# Procharger Help



## LOWET (Oct 21, 2007)

I recently had a P-1 Procharger installed on my 05 GTO. Only used it once or twice since install.
Took it for a ride yesterday and noticed that my A/C only blows air from the defroster area. NO air comes from other vent locations. I opend the hood and found one of the vaccume lines [ controls AC vent location ] was not plugged in. The Normal place for this is to be connected to the back on the intake manifold. New vaccume line for the P-1 now use that location.

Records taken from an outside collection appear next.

(** On a well-formed graph the collected timestamp of a node is the start
    time of its latest materialization, or 0. *)
Lemma collect_timestamps_node n :
  wf_nodes g → n ∈ JsObject.values (nodes g) →
  collect_timestamps g !! Node.id n = Some (latest_startTime (Node.definition n)).
Proof.
  intros Hwf Hn. apply collect_timestamps_fold_node; [|done].
  destruct Hwf as [Hnd Hid].
  replace (map Node.id (JsObject.values (nodes g))) with (JsObject.keys (nodes g)); [done|].
  unfold JsObject.keys, JsObject.values. rewrite map_map.
  apply map_ext_in. intros [k n'] Hin%list_elem_of_In; simpl.
  by destruct (Hid k n' Hin) as [-> _].
Qed.

Lemma mark_unmaterialized_materialized n :
  wf_nodes g → n ∈ JsObject.values (nodes g) →
  assetMaterializations (Node.definition n) ≠ [] →
  mark_unmaterialized g !! Node.id n = None.
Proof.
  intros Hwf Hn Hmats. apply eq_None_not_Some.
  intros [s (_ & n' & Hn' & Hid & Hmats')%mark_unmaterialized_inv].
  apply wf_nodes_id_inj in Hid; [|done..]. by subst n'.
Qed.

(** The whole computation on an acyclic graph: it returns, the same map
    for every sufficient fuel, and the map obeys the rule. *)
Lemma buildGraphComputeStatuses_acyclic :
  acyclic g →
  ∃ N m,
    (∀ fuel, N ≤ fuel → buildGraphComputeStatuses fuel g = Some m) ∧
    statuses_ok (collect_timestamps g) (collect_upstream g) (mark_unmaterialized g) m ∧
    mark_unmaterialized g ⊆ m ∧
    ∀ n, n ∈ JsObject.values (nodes g) →
      is_Some (m !! JSON_stringify (path (Node.assetKey n))).
Proof.
  intros Hacyc.
  destruct (compute_each_terminates (collect_timestamps g) (collect_upstream g)
              (JsObject.values (nodes g))) as [N HN].
  { intros id. by apply acyclic_sn. }
  destruct (HN N (mark_unmaterialized g)) as [m Hm]; [done|].
  exists N, m. split.
  - intros fuel Hfuel. by eapply compute_each_mono.
  - eapply compute_each_spec; [by apply acyclic_upstream| |done].
    intros k s ?. by left.
Qed.
End collected.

Does anyone know where this line should now be connected.
I did try to tap in to the vaccume line for the P-1 and the A/C control will function but I get a vaccume leak detected with my A/F gauge


----------



## 6QTS11OZ (Mar 27, 2005)

LOWET said:


> I recently had a P-1 Procharger installed on my 05 GTO. Only used it once or twice since install.
> Took it for a ride yesterday and noticed that my A/C only blows air from the defroster area. NO air comes from other vent locations. I opend the hood and found one of the vaccume lines [ controls AC vent location ] was not plugged in. The Normal place for this is to be connected to the back on the intake manifold. *New vaccume line for the P-1 now use that location.*
> 
> Does anyone know where this line should now be connected.
> I did try to tap in to the vaccume line for the P-1 and the A/C control will function but I get a vaccume leak detected with my A/F gauge


All I would do is buy a tee and splice into the new line that the supercharger uses.


----------



## LOWET (Oct 21, 2007)

6QTS11OZ said:


> All I would do is buy a tee and splice into the new line that the supercharger uses.


I tried that but then my A/F gauge shows a drop in mixture and the car starts to run rough. It does make my A/C vent positions work. There is another vaccume line on the passanger side of the intake manifold along the Fuel rail area. I may try to tap into that


----------